Nasci em Curitiba, no bairro da Água Verde em um bela madrugada de primavera
no ano de 1959.
Como? Quase nasci dentro de um cinema onde meus pais assistiam um filme mexicano
chamado Cielito Lindo.
Por quê? Porque eles eram jovens românticos e irresponsáveis.

A família buty king foi uma comunidade alternativa, onde passaram vários poetas, letristas e músicos? Nessa época vc tinha saído de casa?

Não. A casa tinha fugido de mim cinco anos antes. A família Buty King era eu, o Pobre (Júlio Garrido), o Baxo (Eduardo Prante) e o Canalama (Gilberto Canabarro). Nós fazíamos músicas e escrevíamos coisas mas, principalmente, gostávamos de pichar muros com poeminhas curtos e assinar ‘Buty King’. Só não assinamos aquela detrás do Guaíra na frente do Sinhá que dizia ‘SEU JOÃO BUNDÃO’.
A casa de que você se lembra era a que eu dividia com o Palito (Nivaldo Lopes). Nós invadimos lá depois que o pessoal da libelu debandou. Mas não tinha nada de comunidade. Nós éramos estudantes universitários, pobres, folgados, criativos e muito egoístas.


E desse período o q vc tem pra contar?

Foi ótimo. Festa todos os dias. Até a polícia aparecia de vez em quando. E a mãe do Edilson. Não juntas, claro. Nós escrevíamos pelas paredes e até no teto. Mas não deixávamos ninguém mais escrever. A casa da sogra era em outro lugar.

Como foi o confronto quando Marcos Prado, Sérgio Viralobos, Rodrigão e Ferreira viraram punks?
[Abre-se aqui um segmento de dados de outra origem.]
Fixpoint parse_value (fuel : nat) (s : string) : option (json * string) :=
  match fuel with
  | O => None
  | Datatypes.S fuel =>
      let s := skip_ws s in
      if head_is "n" s then rest ← strip_prefix "null" s; Some (JNull, rest)
      else if head_is "t" s then rest ← strip_prefix "true" s; Some (JBool true, rest)
      else if head_is "f" s then rest ← strip_prefix "false" s; Some (JBool false, rest)
      else if head_is dquote s then
        '(str, rest) ← parse_chars (tail s); Some (JString str, rest)
      else if head_is "[" s then
        if head_is "]" (skip_ws (tail s))
        then Some (JArray [], tail (skip_ws (tail s)))
        else '(elems, rest) ← parse_elems fuel (tail s); Some (JArray elems, rest)
      else if head_is "{" s then
        if head_is "}" (skip_ws (tail s))
        then Some (JObject [], tail (skip_ws (tail s)))
        else '(members, rest) ← parse_members fuel (tail s); Some (JObject members, rest)
      else parse_number s
  end
with parse_elems (fuel : nat) (s : string) : option (list json * string) :=
  match fuel with
  | O => None
  | Datatypes.S fuel =>
      '(v, rest) ← parse_value fuel s;
      let rest := skip_ws rest in
      if head_is "," rest then
        '(vs, rest') ← parse_elems fuel (tail rest); Some (v :: vs, rest')
      else if head_is "]" rest then Some ([v], tail rest)
      else None
  end
with parse_members (fuel : nat) (s : string) : option (list (string * json) * string) :=
  match fuel with
  | O => None
  | Datatypes.S fuel =>
      let s := skip_ws s in
      if head_is dquote s then
        '(key, rest) ← parse_chars (tail s);
        let rest := skip_ws rest in
        if head_is ":" rest then
          '(v, rest) ← parse_value fuel (tail rest);
          let rest := skip_ws rest in
          if head_is "," rest then
            '(kvs, rest') ← parse_members fuel (tail rest); Some ((key, v) :: kvs, rest')
          else if head_is "}" rest then Some ([(key, v)], tail rest)
          else None
        else None
      else None
  end.

(** The first value of a stream, and a whole document. *)
Definition parse_first (data : bytes) : option (json * string) :=
  parse_value (Datatypes.S (String.length data)) data.

Definition parse_document (data : bytes) : option json :=
  '(j, rest) ← parse_first data;
  if String.eqb (skip_ws rest) "" then Some j else None.

(** A numeral as a [float64], rounded to nearest even; a numeral beyond
    the range of [float64] is an error of the decoder. *)
Definition float_of_numeral (neg : bool) (n : N) : option spec_float :=
  match binary_normalize 53 1024 (if neg then - Z.of_N n else Z.of_N n) 0 neg with
  | S754_infinity _ | S754_nan => None
  | f => Some f
  end.

(** The value decoded into an [interface{}]; of two members with the same
    key the later one stays. *)
Fixpoint to_value (j : json) : option value :=
  match j with
  | JNull => Some VNil
  | JBool b => Some (VBool b)
  | JNumber neg n => VFloat64 <$> float_of_numeral neg n
  | JString s => Some (VString s)
  | JArray elems =>
      VSlice <$>
        (fix go (l : list json) : option (list value) :=
           match l with
           | [] => Some []
           | x :: l' => v ← to_value x; vs ← go l'; Some (v :: vs)
           end) elems
  | JObject members =>
      (fun m => VMap (Some m)) <$>
        (fix go (l : list (string * json)) (acc : gmap string value)
           : option (gmap string value) :=
           match l with
           | [] => Some acc
           | (k, x) :: l' => v ← to_value x; go l' (<[k := v]> acc)
           end) members ∅
  end.
Definition live_status (channel : Z) (st : State) : Reply :=
  match active_streams st !! channel with
  | Some video_id =>
      Text ("✅ Currently monitoring live chat for video: `"
            +:+ video_id +:+ "`")
  | None => Text "❌ No active live chat monitoring in this channel."
  end.

(** ** The chat poller, [fetch_live_chat_messages] (lines 70-141) *)

(** One element of [response["items"]]: [item["id"]],
    [item["snippet"]["displayMessage"]], [item["authorDetails"]["displayName"]]. *)
Record ChatItem := mkItem {
  item_id : string;
  displayMessage : string;
  displayName : string
}.

(** The test of line 107, without its negation. *)
Definition is_request (message_text : string) : bool :=
  startswith "!req" (lower message_text).

(** The body of [for item in response["items"]] (lines 94-125):
    [processed_messages] is the poller's own set; the embed is what is
    sent to the channel, if anything. *)
Definition process_item (item : ChatItem) (processed_messages : gset string)
    (st : State) : gset string * State * option Embed :=
  let message_id := item_id item in
  if bool_decide (message_id ∈ processed_messages) then
    (processed_messages, st, None)
  else
    let processed_messages := processed_messages ∪ {[message_id]} in
    let message_text := displayMessage item in
    let author := displayName item in
    if negb (is_request message_text) then (processed_messages, st, None)
    else
      let song_list_temp := str_drop 5 message_text in
      (processed_messages,
       append (song_list_temp, author) st,
       Some (request_embed message_text author "YouTube Live Chat")).

(** The condition of the [while] loop (line 86). *)
Definition still_active (channel : Z) (video_id : string) (st : State) : bool :=
  bool_decide (active_streams st !! channel = Some video_id).

(** The clean-up after the loop (lines 138-139). *)
Definition poller_cleanup (channel : Z) (st : State) : State :=
  if bool_decide (is_Some (active_streams st !! channel)) then
    set_active_streams (delete channel (active_streams st)) st
  else st.
(** ** The fuel of the inner loop *)

(** The inner loop of the embedding never runs out of fuel: every iteration
    takes an order from one of the two levels, so the number of orders in
    the two levels bounds the number of iterations, and the case [None] of
    [MatchOrders] does not arise.  This is a fact about [MatchOrders_levels]
    as defined above, with a popped order read at its last value and an
    erased level read as empty. *)
Lemma MatchOrders_levels_terminates (fuel : nat) bidPrice askPrice trades ob :
  (length (level bidPrice (bids_ ob)) + length (level askPrice (asks_ ob))
   ≤ fuel)%nat →
  ∃ trades' ob',
    MatchOrders_levels fuel bidPrice askPrice trades ob
      = Some (Returned trades', ob') ∧
    (level bidPrice (bids_ ob') = [] ∨ level askPrice (asks_ ob') = []).
Proof.
  revert trades ob.
  induction fuel as [|fuel IH]; intros trades ob Hfuel.
  - exists trades, ob. unfold level in *. simpl.
    destruct (bids_ ob !! bidPrice) as [[|bid bids]|];
      destruct (asks_ ob !! askPrice) as [[|ask asks]|];
      simpl in *; try lia; auto.
  - simpl.
    destruct (bids_ ob !! bidPrice) as [[|bid bids]|] eqn:Hb;
      [exists trades, ob; unfold level; rewrite Hb; auto
      | | exists trades, ob; unfold level; rewrite Hb; auto].
    destruct (asks_ ob !! askPrice) as [[|ask asks]|] eqn:Ha;
      [exists trades, ob; unfold level; rewrite Ha; auto
      | | exists trades, ob; unfold level; rewrite Ha; auto].
    destruct (MatchOrders_body_spec bidPrice askPrice bid bids ask asks trades ob
                Hb Ha)
      as (bid' & ask' & ob' & Fb & Fa & -> & Lb & La & _ & _).
    apply IH. rewrite Lb, La.
    unfold level in Hfuel. rewrite Hb, Ha in Hfuel. simpl in Hfuel.
    destruct (Fill_min_filled _ _ _ _ Fb Fa) as [-> | ->];
      [destruct (IsFilled ask') | destruct (IsFilled bid')]; simpl; lia.
Qed.

(** The fuel [MatchOrders] passes to [MatchOrders_levels] is enough. *)
Lemma MatchOrders_fuel_enough ob bidPrice bids askPrice asks :
  begin_ greater (bids_ ob) = Some (bidPrice, bids) →
  begin_ less (asks_ ob) = Some (askPrice, asks) →
  ∃ trades' ob',
    MatchOrders_levels (length bids + length asks) bidPrice askPrice [] ob
      = Some (Returned trades', ob') ∧
    (level bidPrice (bids_ ob') = [] ∨ level askPrice (asks_ ob') = []).
Proof.
  intros Hb%begin_Some_lookup Ha%begin_Some_lookup.
  apply MatchOrders_levels_terminates. unfold level. by rewrite Hb, Ha.
Qed.

(** ** Submission: where the order is put *)

Lemma AddOrder_insert_bids order ob :
  bids_ (AddOrder_insert order ob) =
  <[GetPrice order := level (GetPrice order) (bids_ ob) ++ [order]]> (bids_ ob).
Proof. unfold AddOrder_insert. by destruct (side_ order). Qed.

Lemma AddOrder_insert_asks order ob :
  asks_ (AddOrder_insert order ob) = asks_ ob.
Proof. unfold AddOrder_insert. by destruct (side_ order). Qed.

Lemma AddOrder_insert_orders order ob :
  orders_ ob !! GetOrderId order = None →
  orders_ (AddOrder_insert order ob) =
  <[GetOrderId order := mkOrderEntry order (GetOrderId order)]> (orders_ ob).
Proof.
  intros H. unfold AddOrder_insert. destruct (side_ order); simpl; by rewrite H.
Qed.

(** A Buy order goes to the back of the level of its price in the bid ladder
    (a new level when there was none), and is recorded in the index. *)
Lemma AddOrder_insert_Buy order ob :
  GetSide order = Buy →
  orders_ ob !! GetOrderId order = None →
  level (GetPrice order) (bids_ (AddOrder_insert order ob))
    = level (GetPrice order) (bids_ ob) ++ [order] ∧
  asks_ (AddOrder_insert order ob) = asks_ ob ∧
  orders_ (AddOrder_insert order ob) !! GetOrderId order
    = Some (mkOrderEntry order (GetOrderId order)).
Proof.
  intros _ Hnew.
  rewrite AddOrder_insert_bids, AddOrder_insert_asks, AddOrder_insert_orders by done.
  unfold level at 1. by rewrite !lookup_insert_eq.
Qed.

(** C2, at the submission of a Sell order to the empty book: the order is
    appended to the level of its price in the bid ladder, and the ask ladder
    stays empty. *)
Theorem AddOrder_Sell_rests_in_bids :
  AddOrder sell1 emptyBook =
  (Undefined,
   mkOrderbook {[ 100 := [sell1] ]} ∅ {[ 1%N := mkOrderEntry sell1 1%N ]}).
Proof. vm_compute. reflexivity. Qed.

(** ** Matching across levels *)

(** C1, at the submission of a Buy of 10 lots at 101 to a book with 5 lots
    offered at 100 and 5 at 101: one trade of 5 lots is returned, and the
    book is left with 5 lots bid at 101 against 5 lots offered at 101. *)
Theorem AddOrder_stops_after_first_level :
  AddOrder buy3 book_two_asks =
  (Returned [mkTrade (mkTradeInfo 3 101 5) (mkTradeInfo 1 100 5)],
   book_after_buy3) ∧
  begin_ greater (bids_ book_after_buy3) = Some (101, [buy3_left]) ∧
  begin_ less (asks_ book_after_buy3) = Some (101, [sell2]) ∧
  ¬ no_resting_cross book_after_buy3.
Proof.
  assert (Hb : begin_ greater (bids_ book_after_buy3) = Some (101, [buy3_left]))
    by (vm_compute; reflexivity).
  assert (Ha : begin_ less (asks_ book_after_buy3) = Some (101, [sell2]))
    by (vm_compute; reflexivity).
  split; [vm_compute; reflexivity|]. split; [done|]. split; [done|].
  intros [H|[H|(bp & bl & ap & al & Hb' & Ha' & Hlt)]].
  - by rewrite H, begin_empty in Hb.
  - by rewrite H, begin_empty in Ha.
  - rewrite Hb in Hb'. rewrite Ha in Ha'. simplify_eq. lia.
Qed.

(** ** The result on the break paths *)

(** C10, on the empty book and at the first submission: the matching pass
    leaves its loop by [break] and ends without a returned trade list. *)
Theorem MatchOrders_break_without_result :
  MatchOrders emptyBook = (Undefined, emptyBook) ∧
  AddOrder buy1 emptyBook = (Undefined, book_buy1).
Proof. split; vm_compute; reflexivity. Qed.

(** ** Snapshot *)

Lemma accumulate_mod (a : Quantity) (orders : OrderPointers) :
  foldl (λ runningSum order,
           ((runningSum + GetRemainingQuantity order) mod Quantity_modulus)%N)
        (a mod Quantity_modulus)%N orders =
  ((a + foldr (λ order s, GetRemainingQuantity order + s) 0 orders)
   mod Quantity_modulus)%N.
Proof.
  revert a. induction orders as [|o l IH]; intros a; simpl.
  - by rewrite N.add_0_r.
  - rewrite N.Div0.add_mod_idemp_l, IH. f_equal. lia.
Qed.

(** The quantity [CreateLevelInfos] computes for a level is the sum of the
    remaining quantities of its orders, reduced to 32 bits. *)
Lemma CreateLevelInfos_sum (price : Price) (orders : OrderPointers) :
  CreateLevelInfos price orders =
  mkLevelInfo price
    ((foldr (λ order s, GetRemainingQuantity order + s) 0 orders)
     mod Quantity_modulus)%N.
Proof.
  unfold CreateLevelInfos. f_equal.
  exact (accumulate_mod 0 orders).
Qed.
(** X9. The deposit workflow creates no deposit record and changes no
    amount: every record of the store after a run was in the store before,
    under the same chain and epoch and with the same amount, either unchanged
    or, if it was pending with a positive amount and an epoch not after the
    current one, now in state SENT.  This holds however the run ends. *)
Theorem DepositWorkflow_keeps_amounts (epoch : Z) (k : Keeper) (d' : Deposit) :
  d' ∈ deposits (exec (DepositWorkflow epoch) k) →
  ∃ d, d ∈ deposits k ∧ kept_or_sent epoch d d'.
Proof.
  unfold DepositWorkflow, exec. unfold_M.
  set (S := GetPendingDepositsBeforeEpoch epoch k).
  fold (exec (for_range S (DepositWorkflow_deposit epoch)) k). revert d'.
  apply (for_range_invariant
           (λ k', ∀ d', d' ∈ deposits k' → ∃ d, d ∈ deposits k ∧ kept_or_sent epoch d d')).
  - intros x k0 Hx Hk0 d' Hd'.
    apply list_elem_of_filter in Hx as [[Hepoch Hstate] Hx].
    apply DepositWorkflow_deposit_kept_or_sent in Hd' as [Hd'|Hd']; [by apply Hk0|by eauto|done..].
  - intros d' Hd'. exists d'. split; [done|]. split_and!; [done..|by left].
Qed.




End deposit_records.

(** ** Deposit workflow: no deposit is sent twice *)

Section deposit_once.
Context `{Externals}.

Ltac unfold_deposit_step :=
  unfold exec, DepositWorkflow_deposit, routeTransfer, EmitEvent, EmitEvents;
  unfold_M.

Lemma sendable_hostChains k k' d :
  hostChains k' = hostChains k → sendable k' d ↔ sendable k d.
Proof. intros Heq. unfold sendable, GetHostChain. by rewrite Heq. Qed.

Lemma sendable_or_not k d : sendable k d ∨ ¬ sendable k d.
Proof.
  unfold sendable. destruct (GetHostChain _ k) as [hc|]; [|right; by intros (? & ? & _)].
  destruct (decide (0 < Coin.Amount (Deposit.Amount d)));
    [|right; intros (? & _ & ? & _); done].
  destruct (HostChain.Active hc) eqn:Hactive; [left; by exists hc|].
  right. intros (? & [= <-] & _ & ?). congruence.
Qed.

Lemma DepositWorkflow_deposit_not_sendable epoch x k :
  ¬ sendable k x →
  snd (DepositWorkflow_deposit epoch x k) = Next tt
  ∧ outbox (exec (DepositWorkflow_deposit epoch x) k) = outbox k
  ∧ ∀ d, d ∈ deposits (exec (DepositWorkflow_deposit epoch x) k) → d ∈ deposits k.
Proof.
  intros Hnot. unfold_deposit_step. unfold DeleteDeposit.
  destruct (GetHostChain _ k) as [hc|] eqn:Hhc; simpl; [|done].
  destruct (_ <=? 0) eqn:Hamount; simpl.
  { case_match; simpl; [|done]. split_and!; [done..|].
    by intros d [_ ?]%elem_of_store_delete. }
  apply Z.leb_gt in Hamount.
  destruct (HostChain.Active hc) eqn:Hactive; simpl; [|done].
  destruct Hnot. by exists hc.
Qed.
Não teve confronto nenhum. O Beijo AA Força ensaiava na minha casa. Depois eu passei um tempo em Porto Alegre e quando voltei inventei, com os Buty King, um espaço chamado OKUPE na sede da UPE. O Beijo AA Força ensaiava lá também. Nós bebiamos juntos e, acredite se quiser, até praticávamos esporte. Aí eu me mudei pra São Paulo. Quando apareci de novo eles já estavam tocando sambas moderninhos que, por sinal, eu gostava bem mais.
Se eu morasse na Inglaterra em 1976 certamente teria sido punk. Em Curitiba, em 1983, não. Nos anos 80 meu negócio era hip-hop.

Vc, Marcos Prado, Edilson Del Grossi e eu já demos muitas gargalhadas nesta vida. O bom humor é uma constante em suas músicas. Alegria é criação?

Sem alegria não tem graça. Melhor ir dormir.

Drogas, álcool, sexo, música e poesia. Viver no limite também?

Você esqueceu do sono. E do café.

Trindade em pub, na Alemanha, fazendo o que mais gosta.


Vc já está 15 anos em Londres, com vindas esporádicas para o Brasil, como é a sua vida lá e do que vc sente mais falta?

Sinto falta dos meus amigos e da minha família. Gostaria de fretar um navio e trazê-los todos pra cá pra uma tertúlia. Depois mandá-los de volta, claro, com o Vulcanis amarrado no mastro, o Batista de Pilar de capitão e o Hélio Leites abotoando todo mundo.
Quando estou no Brasil sinto falta da cerveja.

Vc vive de música em Londres? Ou faz algo mais?

Há tempos que estou tentando fazer a transição de artista irresponsável pra homem de negócios. Agora me deram uma ex-igreja pra transformar em centro cultural. Também sou obrigado a dar umas aulinhas.


Como o público inglês recebeu o seu CD O Melhor do Bom do Trindade?
E como vc vê esse lançamento?


O cd foi bem recebido, recebeu muitos elogios. É cheio de problemas técnicos mas os caras dizem que é punk-jazz. Na verdade nunca tocamos em lugares tradicionais de música brasileira. A gente toca nos lugares de indie-roqueiros e o pessoal gosta.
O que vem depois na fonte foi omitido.